What is the #K_(sp)# of cesium sulfate?

1 Answer
Jun 13, 2016

As discussed below.

Explanation:

The solubility product constant #K_"sp"#​, is defined for equilibrium between a solids and its respective ions in its aqueous solution. It represents the level at which a solute dissolves in solution. Higher the #K_"sp"#​ value means more soluble a substance is.

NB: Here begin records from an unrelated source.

(* ===== verification/Metrics.v ===== *)
(** * Metrics: counters, latencies, percentiles

    [include/kcenon/container/container/metrics.h] and the calls of
    [core/container.cpp] that feed it.  Every member is an atomic that the
    functions of this file load, store or add to one after the other; how
    concurrent calls interleave is the subject of MetricsConcurrent.v.  Counters
    are [uint64_t]; rates are computed in [double] (FloatArith.v).

    A latency is what the clock says at the end of an operation minus what it
    said at its beginning; the clock is an argument. *)

From S2P Require Import Prelude Float Regex Numbers FloatArith.
From stdpp Require Import sorting.
#[local] Open Scope Z_scope.

(** [fetch_add] on a [uint64_t] *)
Definition fetch_add (n z : Z) : Z := wrap 64 (z + n).

(** ** operation_counts *)

Module operation_counts.
Record t : Type := Counts {
  reads : Z; writes : Z; serializations : Z; deserializations : Z; copies : Z; moves : Z }.
Definition new : t := Counts 0 0 0 0 0 0.
Definition copy (other : t) : t :=
  Counts (reads other) (writes other) (serializations other) (deserializations other)
    (copies other) (moves other).
Definition reset (_ : t) : t := Counts 0 0 0 0 0 0.
End operation_counts.

(** ** timing_metrics *)

Module timing_metrics.
Record t : Type := Timing {
  total_serialize_ns : Z; total_deserialize_ns : Z; total_read_ns : Z; total_write_ns : Z }.
Definition new : t := Timing 0 0 0 0.
Definition copy (other : t) : t :=
  Timing (total_serialize_ns other) (total_deserialize_ns other) (total_read_ns other)
    (total_write_ns other).
Definition reset (_ : t) : t := Timing 0 0 0 0.
End timing_metrics.

(** ** latency_histogram *)

Module latency_histogram.

Definition kReservoirSize : nat := 1024.
Definition UINT64_MAX : Z := 2 ^ 64 - 1.

Record t : Type := Histogram {
  sample_count : Z; max_ns : Z; min_ns : Z; sum_ns : Z;
  reservoir : list Z; reservoir_count : Z }.

Definition new : t := Histogram 0 0 UINT64_MAX 0 (replicate kReservoirSize 0) 0.

(** The copy has the first [reservoir_count] slots and zeros behind them. *)
Definition copy_slots (count : Z) (from to : list Z) : list Z :=
  let n := Nat.min (Z.to_nat count) kReservoirSize in take n from ++ drop n to.
Definition copy (other : t) : t :=
  Histogram (sample_count other) (max_ns other) (min_ns other) (sum_ns other)
    (copy_slots (reservoir_count other) (reservoir other) (replicate kReservoirSize 0))
    (reservoir_count other).
Definition assign (self other : t) : t :=
  Histogram (sample_count other) (max_ns other) (min_ns other) (sum_ns other)
    (copy_slots (reservoir_count other) (reservoir other) (reservoir self))
    (reservoir_count other).

(** The slot the [count]-th sample replaces, if any; [% count] divides by the
    counter, which is zero again after 2^64 samples. *)
Definition replace_slot (count : Z) : res (option nat) :=
  let hash := wrap 64 (count * 2654435769) in
  if count =? 0 then Undef
  else Val (if Z.shiftr hash 32 mod count <? Z.of_nat kReservoirSize
            then Some (Z.to_nat (hash mod Z.of_nat kReservoirSize)) else None).

Definition store_slot (slot : option nat) (latency_ns : Z) (slots : list Z) : list Z :=
  match slot with Some i => <[i := latency_ns]> slots | None => slots end.

(** [record], without interference. *)
Definition record (latency_ns : Z) (h : t) : res t :=
  let count := fetch_add 1 (sample_count h) in
  let max := if max_ns h <? latency_ns then latency_ns else max_ns h in
  let min := if latency_ns <? min_ns h then latency_ns else min_ns h in
  let sum := fetch_add latency_ns (sum_ns h) in
  let idx := reservoir_count h in
  if idx <? Z.of_nat kReservoirSize then
    Val (Histogram count max min sum (<[Z.to_nat idx := latency_ns]> (reservoir h))
           (fetch_add 1 idx))
  else
    let? slot := replace_slot count in
    Val (Histogram count max min sum (store_slot slot latency_ns (reservoir h)) idx).

(** The rank [percentile * (count - 1)], at most [count - 1]. *)
Definition percentile_index (percentile count : Z) : res Z :=
  let? idx := f64_to_u64 (f64_mul percentile (u64_to_f64 (count - 1))) in
  Val (if count <=? idx then count - 1 else idx).

(** [std::sort(begin, begin + count)] is undefined when [count] exceeds the array. *)
Definition get_percentile (percentile : Z) (h : t) : res Z :=
  let count := reservoir_count h in
  if count =? 0 then Val 0
  else if Z.of_nat kReservoirSize <? count then Undef
  else
    let values := merge_sort Z.le (take (Z.to_nat count) (reservoir h)) in
    let? idx := percentile_index percentile count in
    match values !! Z.to_nat idx with Some v => Val v | None => Undef end.

(** 0.5, 0.95, 0.99, 0.999 *)
Definition q50 : Z := 0x3fe0000000000000.
Definition q95 : Z := 0x3fee666666666666.
Definition q99 : Z := 0x3fefae147ae147ae.
Definition q999 : Z := 0x3feff7ced916872b.

Definition p50 : t → res Z := get_percentile q50.
Definition p95 : t → res Z := get_percentile q95.
Definition p99 : t → res Z := get_percentile q99.
Definition p999 : t → res Z := get_percentile q999.

Definition avg (h : t) : Z :=
  if sample_count h =? 0 then 0
  else f64_div (u64_to_f64 (sum_ns h)) (u64_to_f64 (sample_count h)).

Definition reset (h : t) : t :=
  Histogram 0 0 UINT64_MAX 0 ((λ _, 0) <$> reservoir h) 0.

(** The constants are the doubles nearest to the literals of the source. *)
Example quantiles :
  q50 = (nearest f64 1 2).1 ∧ q95 = (nearest f64 95 100).1 ∧ q99 = (nearest f64 99 100).1 ∧
  q999 = (nearest f64 999 1000).1.
Proof. by vm_compute. Qed.
End latency_histogram.

(** ** Rates *)

(** [part / (part + rest) * 100.0], 0.0 for nothing. *)
Definition rate (part rest : Z) : Z :=
  let total := wrap 64 (part + rest) in
  if total =? 0 then 0
  else f64_mul (f64_div (u64_to_f64 part) (u64_to_f64 total)) f64_hundred.

Module simd_metrics.
Record t : Type := Simd { simd_operations : Z; scalar_fallbacks : Z; bytes_processed_simd : Z }.
Definition new : t := Simd 0 0 0.
Definition copy (other : t) : t :=
  Simd (simd_operations other) (scalar_fallbacks other) (bytes_processed_simd other).
Definition utilization (s : t) : Z := rate (simd_operations s) (scalar_fallbacks s).
Definition reset (_ : t) : t := Simd 0 0 0.
End simd_metrics.

Module cache_metrics.
Record t : Type := Cache {
  key_index_hits : Z; key_index_misses : Z; value_cache_hits : Z; value_cache_misses : Z }.
Definition new : t := Cache 0 0 0 0.
Definition copy (other : t) : t :=
  Cache (key_index_hits other) (key_index_misses other) (value_cache_hits other)
    (value_cache_misses other).
Definition key_index_hit_rate (c : t) : Z := rate (key_index_hits c) (key_index_misses c).
Definition value_cache_hit_rate (c : t) : Z := rate (value_cache_hits c) (value_cache_misses c).
Definition reset (_ : t) : t := Cache 0 0 0 0.
End cache_metrics.

(** ** detailed_metrics *)

Module detailed_metrics.
Import latency_histogram.

Record t : Type := Metrics {
  heap_allocations : Z;
  stack_allocations : Z;
  operations : operation_counts.t;
  timing : timing_metrics.t;
  serialize_latency : latency_histogram.t;
  deserialize_latency : latency_histogram.t;
  read_latency : latency_histogram.t;
  write_latency : latency_histogram.t;
  simd : simd_metrics.t;
  cache : cache_metrics.t }.

Definition new : t :=
  Metrics 0 0 operation_counts.new timing_metrics.new latency_histogram.new latency_histogram.new
    latency_histogram.new latency_histogram.new simd_metrics.new cache_metrics.new.

Definition simd_utilization (m : t) : Z := simd_metrics.utilization (simd m).

Definition cache_hit_rate (m : t) : Z :=
  let c := cache m in
  rate (wrap 64 (cache_metrics.key_index_hits c + cache_metrics.value_cache_hits c))
    (wrap 64 (cache_metrics.key_index_misses c + cache_metrics.value_cache_misses c)).

Definition avg_serialize_latency_ns (m : t) : Z := avg (serialize_latency m).

Definition reset (m : t) : t :=
  Metrics 0 0 (operation_counts.reset (operations m)) (timing_metrics.reset (timing m))
    (latency_histogram.reset (serialize_latency m)) (latency_histogram.reset (deserialize_latency m))
    (latency_histogram.reset (read_latency m)) (latency_histogram.reset (write_latency m))
    (simd_metrics.reset (simd m)) (cache_metrics.reset (cache m)).
End detailed_metrics.

(** ** Instrumented operations *)

(** The operations that are timed: [value_container::get], [set_unit_impl],
    [serialize] and [serialize_string], [deserialize] and [from_msgpack_impl]. *)
Inductive timed : Type := a_read | a_write | a_serialize | a_deserialize.

Module metrics_manager.
Import operation_counts timing_metrics detailed_metrics.

(** [enabled_] and the singleton of [get]. *)
Record t : Type := Manager { enabled_ : bool; metrics : detailed_metrics.t }.

Definition new : t := Manager false detailed_metrics.new.
Definition is_enabled (g : t) : bool := enabled_ g.
Definition set_enabled (enabled : bool) (g : t) : t := Manager enabled (metrics g).
Definition reset (g : t) : t := Manager (enabled_ g) (detailed_metrics.reset (metrics g)).

(** A [scoped_timer]: what it will record to, and when it was made; disabled
    otherwise. *)
Definition scoped_timer : Type := option (timed * Z).

Definition make_timer (k : timed) (now : Z) (g : t) : scoped_timer :=
  if is_enabled g then Some (k, now) else None.

(** [operations.reads.fetch_add(1)] and its like, when metrics are enabled. *)
Definition count_operation (k : timed) (m : detailed_metrics.t) : detailed_metrics.t :=
  let o := operations m in
  let o' :=
    match k with
    | a_read => Counts (fetch_add 1 (reads o)) (writes o) (serializations o) (deserializations o)
                  (copies o) (moves o)
    | a_write => Counts (reads o) (fetch_add 1 (writes o)) (serializations o) (deserializations o)
                   (copies o) (moves o)
    | a_serialize => Counts (reads o) (writes o) (fetch_add 1 (serializations o))
                       (deserializations o) (copies o) (moves o)
    | a_deserialize => Counts (reads o) (writes o) (serializations o)
                         (fetch_add 1 (deserializations o)) (copies o) (moves o)
    end in
  Metrics (heap_allocations m) (stack_allocations m) o' (timing m) (serialize_latency m)
    (deserialize_latency m) (read_latency m) (write_latency m) (simd m) (cache m).

Definition histogram (k : timed) (m : detailed_metrics.t) : latency_histogram.t :=
  match k with
  | a_read => read_latency m | a_write => write_latency m
  | a_serialize => serialize_latency m | a_deserialize => deserialize_latency m
  end.

Definition add_timing (k : timed) (latency : Z) (x : timing_metrics.t) : timing_metrics.t :=
  match k with
  | a_read => Timing (total_serialize_ns x) (total_deserialize_ns x)
                (fetch_add latency (total_read_ns x)) (total_write_ns x)
  | a_write => Timing (total_serialize_ns x) (total_deserialize_ns x) (total_read_ns x)
                 (fetch_add latency (total_write_ns x))
  | a_serialize => Timing (fetch_add latency (total_serialize_ns x)) (total_deserialize_ns x)
                     (total_read_ns x) (total_write_ns x)
  | a_deserialize => Timing (total_serialize_ns x) (fetch_add latency (total_deserialize_ns x))
                       (total_read_ns x) (total_write_ns x)
  end.

Definition with_sample (k : timed) (latency : Z) (h : latency_histogram.t)
    (m : detailed_metrics.t) : detailed_metrics.t :=
  let pick k' (h' : latency_histogram.t) :=
    match k, k' with
    | a_read, a_read | a_write, a_write | a_serialize, a_serialize
    | a_deserialize, a_deserialize => h
    | _, _ => h'
    end in
  Metrics (heap_allocations m) (stack_allocations m) (operations m)
    (add_timing k latency (timing m))
    (pick a_serialize (serialize_latency m)) (pick a_deserialize (deserialize_latency m))
    (pick a_read (read_latency m)) (pick a_write (write_latency m)) (simd m) (cache m).

(** [~scoped_timer]: the latency goes to the histogram and to the total. *)
Definition finish (timer : scoped_timer) (now : Z) (g : t) : res t :=
  match timer with
  | None => Val g
  | Some (k, start) =>
      let latency := wrap 64 (now - start) in
      let? h := latency_histogram.record latency (histogram k (metrics g)) in
      Val (Manager (enabled_ g) (with_sample k latency h (metrics g)))
  end.

(** What an instrumented operation does around its body. *)
Definition instrumented (k : timed) (start now : Z) (g : t) : res t :=
  let timer := make_timer k start g in
  let g := if is_enabled g then Manager (enabled_ g) (count_operation k (metrics g)) else g in
  finish timer now g.

(** The copy and move constructors only count. *)
Definition count_copy (g : t) : t :=
  if is_enabled g then
    let m := metrics g in let o := operations m in
    Manager true (Metrics (heap_allocations m) (stack_allocations m)
      (Counts (reads o) (writes o) (serializations o) (deserializations o)
         (fetch_add 1 (copies o)) (moves o)) (timing m) (serialize_latency m)
      (deserialize_latency m) (read_latency m) (write_latency m) (simd m) (cache m))
  else g.

Definition count_move (g : t) : t :=
  if is_enabled g then
    let m := metrics g in let o := operations m in
    Manager true (Metrics (heap_allocations m) (stack_allocations m)
      (Counts (reads o) (writes o) (serializations o) (deserializations o)
         (copies o) (fetch_add 1 (moves o))) (timing m) (serialize_latency m)
      (deserialize_latency m) (read_latency m) (write_latency m) (simd m) (cache m))
  else g.
End metrics_manager.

This constant is used to describe saturated solutions of ionic compounds of relatively low solubility. A saturated solution is in a state of dynamic equilibrium between the dissolved, dissociated, ionic compound and the undissolved solid.
Consider the general dissolution reaction below (in aqueous solutions):

#"A"(s)⇌c"C"(aq)+d"D"(aq)# ..........(1)

And solubility equilibrium general expression
#K_c=(["C"]^c["D"]^d)/(["A"])#
Where terms in the numerator represent concentrations of respective ions raised to power equal to the number of each ion in the solution and denominator is a value representing an amount of solid solute in moles in a litre. We see that the denominator is a constant, therefore, rewriting we get the following equation:
#K_cxx["A"]=["C"]^c["D"]^d#
Writing LHS as solubility product constant #K_"sp"#, we get

#K_"sp"=["C"]^c["D"]^d# ....(2)

At equilibrium in given conditions an expression like (1) above for cesium sulfate can be written as
#"Cs"_2"SO"_4(s)⇌2"Cs"^(2+)(aq)+"SO"_4^(2-)(aq)# .....(3)

#:. K_"sp"=["Cs"^(2+)]^2["SO"_4^(2-)]# ......(4)

From tables solubility of Cesium sulfate in g/100g of water is

#"Cs"_2"SO"_4=# #167" at "0^@C,# #173" at "15^@C,# #179" at "20^@C.#

To calculate value of #K_"sp"# we need molar solubility of at least one of the three in equation (3).